Soft materials (e.g., enveloped viruses, liposomes, membranes and supercooled liquids) simultaneously deform or display collective behaviors, while undergoing atomic scale vibrations and collisions. While the multiple space-time character of such systems often makes traditional molecular dynamics simulation impractical, a multiscale approach has been presented that allows for long-time simulation with atomic detail based on the co-evolution of slowly varying order parameters (OPs) with the quasi-equilibrium probability density of atomic configurations. However, this approach breaks down when the structural change is extreme, e.g., when nearest-neighbor connectivity between structural subsystems is not maintained.

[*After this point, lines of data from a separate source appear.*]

Lemma units_length s : (length (units s) <= length s)%nat.
Proof.
  induction s as [s IH] using (induction_ltof1 _ length). destruct s as [|c1 s1]; [simpl; lia|].
  destruct (unit_step_units c1 s1) as [-> Hn]. rewrite length_app.
  assert (length (snd (unit_step c1 s1)) <= fst (unit_step c1 s1))%nat
    by (unfold unit_step; repeat case_match; simpl; lia).
  pose proof (IH (drop (fst (unit_step c1 s1)) (c1 :: s1))) as H'. unfold ltof in H'.
  rewrite length_drop in H'. simpl length in *. lia.
Qed.

Lemma ConvertToUtf16Be_units strIn strOut :
  Z.of_nat (length strIn) + 3 <= 2 ^ 32 ->
  ConvertToUtf16Be strIn strOut = Ok (strOut ++ concat (hex4 <$> units strIn)).
Proof.
  intros H. unfold ConvertToUtf16Be. change 0 with (Z.of_nat 0).
  rewrite convert_loop by (try done; lia). by rewrite drop_0.
Qed.

Lemma hex4_length us : length (concat (hex4 <$> us)) = (4 * length us)%nat.
Proof.
  induction us as [|u us IH]; [done|]. rewrite fmap_cons. cbn [concat].
  rewrite length_app, IH. simpl. lia.
Qed.

Lemma ToChar_hex d : 0 <= d < 16 -> is_hex (ToChar d) /\ unhex (ToChar d) = d.
Proof.
  intros Hd. unfold ToChar, is_hex, unhex.
  destruct (Z.ltb_spec d 10); rewrite uchar_chr_small by lia; split; try lia; zdec; lia.
Qed.

Lemma hex4_hex u : 0 <= u < 2 ^ 16 -> Forall is_hex (hex4 u).
Proof.
  intros Hu. unfold hex4.
  repeat (apply List.Forall_cons; [apply ToChar_hex; divlia|]). constructor.
Qed.

Lemma decode_hex4 us :
  Forall (fun u => 0 <= u < 2 ^ 16) us -> decode_units (concat (hex4 <$> us)) = us.
Proof.
  induction 1 as [|u us Hu _ IH]; [done|]. rewrite fmap_cons. cbn [concat].
  unfold hex4 at 1. cbn [app decode_units]. rewrite IH.
  rewrite !(fun d H => proj2 (ToChar_hex d H)) by divlia. f_equal. divlia.
Qed.

(** ** Properties *)

(** On every text, valid UTF-8 or not, [ConvertToUtf16Be] returns: no access
    is out of range and the loop ends.  It appends to [strOut] upper-case
    hexadecimal digits only, four for each of the [units] of the text, so at
    most four times the size of the text. *)
Theorem ConvertToUtf16Be_total strIn strOut :
  Z.of_nat (length strIn) + 3 <= 2 ^ 32 ->
  exists out,
    ConvertToUtf16Be strIn strOut = Ok (strOut ++ out) /\
    decode_units out = units strIn /\
    Forall is_hex out /\
    length out = (4 * length (units strIn))%nat /\
    (length out <= 4 * length strIn)%nat.
Proof.
  intros H. exists (concat (hex4 <$> units strIn)).
  pose proof (units_drop_range strIn) as Hr. pose proof (units_length strIn).
  split; [by apply ConvertToUtf16Be_units|]. split; [by apply decode_hex4|].
  rewrite hex4_length. split; [|lia].
  apply Forall_concat, Forall_fmap. revert Hr. apply List.Forall_impl. apply hex4_hex.
Qed.

Lemma ConvertToUtf16Be_total_witness :
  exists out, ConvertToUtf16Be [chr 0x41; chr 0xE5; chr 0xFF] [] = Ok ([] ++ out) /\
    decode_units out = [0x41].
Proof.
  destruct (ConvertToUtf16Be_total [chr 0x41; chr 0xE5; chr 0xFF] []) as (out & H & D & _);
    [vm_compute; discriminate|].
  exists out. split; [exact H|]. rewrite D. vm_compute. reflexivity.
Defined.

(** C34: on the UTF-8 encoding of a text, [ConvertToUtf16Be] appends the code unit
    of each ASCII character and of each character of three bytes; a character
    of two bytes comes out [0x3000] above its code (the marker bits of its
    first byte are not masked), and a character of four bytes is dropped. *)
Theorem ConvertToUtf16Be_utf8 cps strOut :
  Forall code_point cps -> Z.of_nat (length (utf8_text cps)) + 3 <= 2 ^ 32 ->
  ConvertToUtf16Be (utf8_text cps) strOut =
  Ok (strOut ++ concat (hex4 <$> concat (unit_of <$> cps))).
Proof. intros Hc Hl. by rewrite ConvertToUtf16Be_units, units_text. Qed.

Lemma ConvertToUtf16Be_utf8_witness :
  ConvertToUtf16Be (utf8_text [0x41; 0xE9; 0x53D1; 0x1F600]) [] = Ok (s2b "004130E953D1").
Proof.
  pose proof (ConvertToUtf16Be_utf8 [0x41; 0xE9; 0x53D1; 0x1F600] []) as H.
  rewrite H; [vm_compute; reflexivity| |vm_compute; discriminate].
  repeat constructor; vm_compute; (discriminate || reflexivity).
Defined.

(** C19: round trip: a receiver that reads the digits four by four recovers every
    text of ASCII and three-byte characters (all of Chinese among them). *)
Theorem ConvertToUtf16Be_roundtrip cps :
  Forall transmitted cps -> Z.of_nat (length (utf8_text cps)) + 3 <= 2 ^ 32 ->
  decode_units <$> ConvertToUtf16Be (utf8_text cps) [] = Ok cps.
Proof.
  intros Hc Hl. rewrite ConvertToUtf16Be_units by done. cbn [fmap result_fmap].
  f_equal. change ([] ++ ?l) with l. rewrite decode_hex4 by apply units_drop_range.
  rewrite units_text.
  - clear Hl. induction Hc as [|cp cps Hcp _ IH]; [done|]. cbn [fmap list_fmap concat].
    rewrite IH. unfold unit_of. destruct Hcp; by zdec.
  - revert Hc. apply List.Forall_impl. unfold transmitted, code_point. lia.
Qed.

Lemma ConvertToUtf16Be_roundtrip_witness :
  decode_units <$> ConvertToUtf16Be (utf8_text [0x31; 0x79FB; 0x52A8]) [] =
  Ok [0x31; 0x79FB; 0x52A8].
Proof.
  apply ConvertToUtf16Be_roundtrip; [|vm_compute; discriminate].
  repeat constructor; unfold transmitted; lia.
Defined.

(** The characters of the table. *)
Lemma table_find_hex4 c t :
  table_find c Utf16beConvertor = Some t -> uchar c < 0x80 /\ t = hex4 (uchar c).
Proof.
  unfold Utf16beConvertor. cbn [table_find].
  repeat (case_bool_decide; [subst c; intros [= <-]; split; [vm_compute; reflexivity|reflexivity]|]). done.
Qed.

Lemma table_convert_units strIn : forall strOut,
  Forall (fun c => is_Some (table_find c Utf16beConvertor)) strIn ->
  table_convert strIn strOut = strOut ++ concat (hex4 <$> units strIn).
Proof.
  induction strIn as [|c s IH]; intros strOut H; [by rewrite app_nil_r|].
  apply Forall_cons_iff in H as [[t Ht] H]. cbn [table_convert units]. rewrite Ht.
  apply table_find_hex4 in Ht as [Hc ->]. rewrite (proj2 (Z.ltb_lt _ _)) by done.
  rewrite IH by done. by rewrite fmap_cons, <- app_assoc.
Qed.

(** On texts of digits, blanks, dashes, dots and colons, which dates and
    addresses are, the conversion agrees with the table look-up it replaced. *)
Theorem ConvertToUtf16Be_table strIn strOut :
  Z.of_nat (length strIn) + 3 <= 2 ^ 32 ->
  Forall (fun c => is_Some (table_find c Utf16beConvertor)) strIn ->
  ConvertToUtf16Be strIn strOut = Ok (table_convert strIn strOut).
Proof.
  intros Hl H. rewrite table_convert_units by done. by apply ConvertToUtf16Be_units.
Qed.

Lemma ConvertToUtf16Be_table_witness :
  ConvertToUtf16Be (s2b "2020-1-2 3:4:5") [] = Ok (table_convert (s2b "2020-1-2 3:4:5") []).
Proof.
  apply ConvertToUtf16Be_table; [vm_compute; discriminate|].
  by apply (bool_decide_unpack _).
Defined.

In the current study, a self-consistent approach is presented wherein OPs and a reference structure co-evolve slowly to yield long-time simulation for dynamical soft-matter phenomena such as structural transitions and self-assembly. The development begins with the Liouville equation for N classical atoms and an ansatz on the form of the associated N-atom probability density. Multiscale techniques are used to derive Langevin equations for the coupled OP-configurational dynamics. The net result is a set of equations for the coupled stochastic dynamics of the OPs and centers of mass of the subsystems that constitute a soft material body. The theory is based on an all-atom methodology and an interatomic force field, and therefore enables calibration-free simulations of soft matter, such as macromolecular assemblies.